Cronaca
La voce del medico di base: «Situazione non grave, ma seria»
Sono in prima linea, i medici di medicina generale, nella gestione dei pazienti in questi tempi di Coronavirus. Abbiamo intervistato uno di loro: ha lo studio in città, ma preferisce non sia citato il suo nome, dato che la situazione, spiega, è simile per tutti i suoi colleghi.
Ha avuto casi di positivi o sospetti Coronavirus tra i suoi pazienti?
No, non ho ricevuto segnalazioni in questo senso. Ad oggi, mi risulta che nessun mio paziente abbia fatto il tampone. Alcuni mi hanno riferito di amici o colleghi che hanno avuto contatti sospetti e per questo si sono sottoposti all’esame che poi si è però rivelato negativo.
Cosa pensa dell’allarme Coronavirus?
La mia impressione, condivisa dai colleghi con cui mi sono confrontato, è che allo stato attuale la situazione non è grave, ma è seria. Il pericolo non va sottovalutato, non va preso sottogamba: siamo di fronte a qualcosa di nuovo che ancora non è ben chiaro. In Cina è successo quello che sappiamo, nel tragitto verso l’Europa il virus può essere mutato in meglio o in peggio. L’idea di arginare il focolaio non ha solo lo scopo di evitare che il virus si propaghi, ma anche che si replichi. Meno si replica, meno ha occasione di mutare e il rischio che cambi non viene azzerato, ma diminuito.
Voi medici come vi cautelate dal contagio?

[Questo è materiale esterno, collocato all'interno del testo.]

(** The four map overloads: a local [Key] and a local [Value] are read,
    then the pair is emplaced. *)
Fixpoint emplace_pair_loop (n : nat) (d : St Deserialiser)
    (o_Container : list (K * M))
  : St Deserialiser * list (K * M) * Outcome :=
  match n with
  | O => (d, o_Container, Normal)
  | S n' =>
      match a_KeyFunctor d key_initialised with
      | (d1, Key, Normal) =>
          match a_ValueFunctor d1 mapped_initialised with
          | (d2, Value, Normal) =>
              emplace_pair_loop n' d2 (emplace (Key, Value) o_Container)
          | (d2, _, Thrown) => (d2, o_Container, Thrown)
          end
      | (d1, _, Thrown) => (d1, o_Container, Thrown)
      end
  end.

Definition DeserialiseAsContainer_map_like
  : Functor Deserialiser (list (K * M)) :=
  fun d o_Container =>
    let '(d1, Size_bytes) := DeserialiseAsMemory sizeof_size_t d in
    let Size := N.to_nat (le_value Size_bytes) in
    emplace_pair_loop Size d1 o_Container.
End DeserialiserMaps.

Section DeserialiserAssociative.
Context {K M : Type}.
Variable key_initialised : K.
Variable mapped_initialised : M.
Variable less_K equal_to_K : K -> K -> bool.
Variable a_KeyFunctor : Functor Deserialiser K.
Variable a_ValueFunctor : Functor Deserialiser M.

Definition DeserialiseAsContainer_map :=
  DeserialiseAsContainer_map_like key_initialised mapped_initialised
    a_KeyFunctor a_ValueFunctor
    (emplace_ordered_unique (@fst K M) less_K).

Definition DeserialiseAsContainer_multimap :=
  DeserialiseAsContainer_map_like key_initialised mapped_initialised
    a_KeyFunctor a_ValueFunctor
    (emplace_ordered_multi (@fst K M) less_K).

Definition DeserialiseAsContainer_unordered_map :=
  DeserialiseAsContainer_map_like key_initialised mapped_initialised
    a_KeyFunctor a_ValueFunctor
    (emplace_unordered_unique (@fst K M) equal_to_K).

Definition DeserialiseAsContainer_unordered_multimap :=
  DeserialiseAsContainer_map_like key_initialised mapped_initialised
    a_KeyFunctor a_ValueFunctor
    (@emplace_unordered_multi (K * M)).

Definition DeserialiseAsContainer_set :=
  DeserialiseAsContainer_set_like key_initialised a_KeyFunctor
    (emplace_ordered_unique (fun x : K => x) less_K).

Definition DeserialiseAsContainer_multiset :=
  DeserialiseAsContainer_set_like key_initialised a_KeyFunctor
    (emplace_ordered_multi (fun x : K => x) less_K).

Definition DeserialiseAsContainer_unordered_set :=
  DeserialiseAsContainer_set_like key_initialised a_KeyFunctor
    (emplace_unordered_unique (fun x : K => x) equal_to_K).

Definition DeserialiseAsContainer_unordered_multiset :=
  DeserialiseAsContainer_set_like key_initialised a_KeyFunctor
    (@emplace_unordered_multi K).
End DeserialiserAssociative.

(** *** [class Sizer]: the [AddSizeOfContainer] overloads *)

Definition AddSizeOfContainer_pair {A B : Type}
    (plus_first : Functor Sizer A) (plus_second : Functor Sizer B)
  : Functor Sizer (A * B) :=
  for_both plus_first plus_second.

(** [sizeof( a_Container.length() )], then
    [sizeof( *a_Container.data() ) * a_Container.length()]. *)
Definition AddSizeOfContainer_basic_string (char_size : nat)
  : Functor Sizer (list N) :=
  fun z a_Container =>
    let z := AddSizeOfMemory (N.of_nat sizeof_size_t) z in
    let z := AddSizeOfMemory
               (N.of_nat char_size * container_size a_Container) z in
    (z, a_Container, Normal).

Section SizerOverloads.
Context {V : Type}.
Variable a_Functor : Functor Sizer V.

(** [T( & )[ N ]]: [sizeof( N )] is the size of a [size_t]. *)
Definition AddSizeOfContainer_c_array (N : nat)
  : Functor Sizer (list V) :=
  fun z a_Container =>
    let z := AddSizeOfMemory (N.of_nat sizeof_size_t) z in
    for_each a_Functor z a_Container.

Definition AddSizeOfContainer_array (N : nat)
  : Functor Sizer (list V) :=
  fun z a_Container =>
    let z := AddSizeOfMemory (N.of_nat sizeof_size_t) z in
    for_each a_Functor z a_Container.

Definition AddSizeOfContainer_vector : Functor Sizer (list V) :=
  fun z a_Container =>
    let z := AddSizeOfMemory (N.of_nat sizeof_size_t) z in
    for_each a_Functor z a_Container.

Definition AddSizeOfContainer_list : Functor Sizer (list V) :=
  fun z a_Container =>
    let z := AddSizeOfMemory (N.of_nat sizeof_size_t) z in
    for_each a_Functor z a_Container.

(** [sizeof( std::distance( ... ) )] is the size of a [ptrdiff_t]. *)
Definition AddSizeOfContainer_forward_list : Functor Sizer (list V) :=
  fun z a_Container =>
    let z := AddSizeOfMemory (N.of_nat sizeof_ptrdiff_t) z in
    for_each a_Functor z a_Container.

Definition AddSizeOfContainer_deque : Functor Sizer (list V) :=
  fun z a_Container =>
    let z := AddSizeOfMemory (N.of_nat sizeof_size_t) z in
    for_each a_Functor z a_Container.

Definition AddSizeOfContainer_queue : Functor Sizer (list V) :=
  fun z a_Container => AddSizeOfContainer_deque z a_Container.

(** The measured queue is moved into [Helper] through a [const_cast],
    its heap is measured, and the helper is moved back; left empty when
    the traversal throws. *)
Definition AddSizeOfContainer_priority_queue : Functor Sizer (list V) :=
  fun z a_Container =>
    let Helper_Heap := a_Container in
    let moved_from : list V := [] in
    match AddSizeOfContainer_vector z Helper_Heap with
    | (z1, Heap, Normal) => (z1, Heap, Normal)
    | (z1, _, Thrown) => (z1, moved_from, Thrown)
    end.

Definition AddSizeOfContainer_stack : Functor Sizer (list V) :=
  fun z a_Container => AddSizeOfContainer_deque z a_Container.

(** The four set overloads share one body. *)
Definition AddSizeOfContainer_set : Functor Sizer (list V) :=
  fun z a_Container =>
    let z := AddSizeOfMemory (N.of_nat sizeof_size_t) z in
    for_each a_Functor z a_Container.

Definition AddSizeOfContainer_multiset := AddSizeOfContainer_set.
Definition AddSizeOfContainer_unordered_set := AddSizeOfContainer_set.
Definition AddSizeOfContainer_unordered_multiset := AddSizeOfContainer_set.
End SizerOverloads.

Section SizerMaps.
Context {K M : Type}.
Variable a_KeyFunctor : Functor Sizer K.
Variable a_ValueFunctor : Functor Sizer M.

(** The four map overloads: the key functor on [std::get< 0 >( Object )],
    the value functor on [std::get< 1 >( Object )]. *)
Definition AddSizeOfContainer_map : Functor Sizer (list (K * M)) :=
  fun z a_Container =>
    let z := AddSizeOfMemory (N.of_nat sizeof_size_t) z in
    for_each (for_both a_KeyFunctor a_ValueFunctor) z a_Container.

Definition AddSizeOfContainer_multimap := AddSizeOfContainer_map.
Definition AddSizeOfContainer_unordered_map := AddSizeOfContainer_map.
Definition AddSizeOfContainer_unordered_multimap := AddSizeOfContainer_map.
End SizerMaps.
Lemma ml_uploads_shape :
  uploads w g MachineLearning m = [] \/ uploads w g MachineLearning m = [ml_artifact m].
Proof.
  unfold uploads, run_job.
  change (j_steps MachineLearning)
    with (firstn 7 (j_steps MachineLearning) ++ skipn 7 (j_steps MachineLearning)).
  rewrite run_steps_app.
  destruct (quiet_steps (firstn 7 (j_steps MachineLearning)) eq_refl 0 (start [])) as [Hf Hs].
  set (st7 := run_steps w g m 0 (firstn 7 (j_steps MachineLearning)) (start [])) in *.
  change (0 + List.length (firstn 7 (j_steps MachineLearning))) with 7.
  simpl in Hf, Hs.
  destruct st7 as [ok [cwd fl] store log]. simpl in Hf, Hs. subst fl store.
  assert (Hg : forall k, 7 <= k <= 9 ->
                 Forall (fun s => uses_action "actions/upload-artifact@v4" s = true ->
                                  guarded s = true)
                        (skipn k (j_steps MachineLearning))).
  { intros k Hk.
    assert (Hk' : k = 7 \/ k = 8 \/ k = 9) by lia.
    destruct Hk' as [->|[->| ->]]; simpl;
      repeat constructor; simpl; intros; first [reflexivity | discriminate]. }
  destruct ok; [|left; apply (stalled_store w g m _ (Hg 7 ltac:(lia))); now left].
  destruct (cancelled w 7) eqn:C7; [left; apply (stalled_store w g m _ (Hg 7 ltac:(lia))); now right|].
  change (skipn 7 (j_steps MachineLearning)) with (dep_step :: skipn 8 (j_steps MachineLearning)).
  cbn [run_steps].
  destruct (dep_step_good cwd log C7) as [[Hok Hst]|[log8 E]].
  { left. rewrite (stalled_store w g m _ (Hg 8 ltac:(lia))); [assumption | now left]. }
  rewrite E. clear E.
  destruct (cancelled w 8) eqn:C8; [left; apply (stalled_store w g m _ (Hg 8 ltac:(lia))); now right|].
  change (skipn 8 (j_steps MachineLearning)) with (cov_step :: skipn 9 (j_steps MachineLearning)).
  cbn [run_steps].
  destruct (cov_step_good log8 C8) as [[Hok Hst]|[log9 E]].
  { left. rewrite (stalled_store w g m _ (Hg 9 ltac:(lia))); [assumption | now left]. }
  rewrite E. clear E.
  change (skipn 9 (j_steps MachineLearning))
    with (up_step :: skipn 10 (j_steps MachineLearning)).
  cbn [run_steps].
  change (skipn 10 (j_steps MachineLearning))
    with [nth 10 (j_steps MachineLearning) (download "" "")].
  cbn [run_steps].
  rewrite store_after_step by (left; reflexivity).
  apply up_step_store. reflexivity.
Qed.
End Artifacts.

Le autorità preposte ci hanno fornito le indicazioni da seguire, ma non ci hanno messo a disposizione i dispositivi necessari come le mascherine. Non lo dico con intento polemico, ci rendiamo conto della situazione nuova e molti si possono trovare impreparati. Però le rassicurazioni non sono state seguite dalla consegna dei dispositivi adeguati, e sarebbe stato opportuno che invece arrivassero prontamente. Noi medici d’altra parte ci troviamo in prima linea ad affrontare questa emergenza.
Cosa dice ai suoi pazienti, in questi giorni?
Io e i miei colleghi cerchiamo di rassicurare i pazienti, ma senza minimizzare il rischio. Filtriamo gli accessi con un primo contatto telefonico, così da posticipare le visite non urgenti. Riceviamo in maniera regolare, ma se ci sono casi che posso gestire per telefono lo faccio, e vedo che nessuno finora ha avanzato lamentele.
Come hanno reagito i brugheresi alla situazione straordinaria che viviamo?
Da quello che percepisco mi sembra che i brugheresi stiano tenendo un atteggiamento maturo, non ho visto isterie. Lo definirei un atteggiamento responsabile.
Quali consigli dà?
La maggior parte dei pazienti che mi chiamano, anche per motivi di routine, chiedono anche informazioni sul Coronavirus. Rispondo loro di stare tranquilli, uscire di casa il meno possibile, avere contatti in maniera protetta, evitare di recarsi in zone troppo frequentate.
Ci sono indicazioni diverse per fasce d’età?
Quelle che ho riferito sono indicazioni che valgono per tutti, con particolare raccomandazione agli ultra 65enni di non uscire di casa se non per questioni indispensabili. Vedo che fortunatamente bambini e ragazzini sono meno colpiti dal virus, ma tanti adulti magari sono meno propensi a seguire queste raccomandazioni. Chi riesce a gestire il lavoro da casa lo faccia.
Cosa deve fare chi si sente poco bene?
Chi manifesta qualche sintomo, anche non sospetto, resti a casa dal lavoro in malattia. È più prudente e sicuro. Anche perché in questi giorni alziamo l’attenzione sul Coronavirus, ma non c’è solo quello: è periodo di influenze stagionali, ci sono le sindromi bronchiali, tra poco inizieranno le allergie e siamo in una delle zone più inquinate d’Europa e tra le più densamente popolate. Non è questa la causa della diffusione del Coronavirus, ma è un fattore non trascurabile. In altre zone più arieggiate ci sono meno occasioni di trasmettere il virus. Infine, come medici ci auguriamo che tutto proceda in modo civile, senza che le persone si facciano prendere da sentimenti istintivi che non sempre possono contribuire al mantenimento del vivere civile.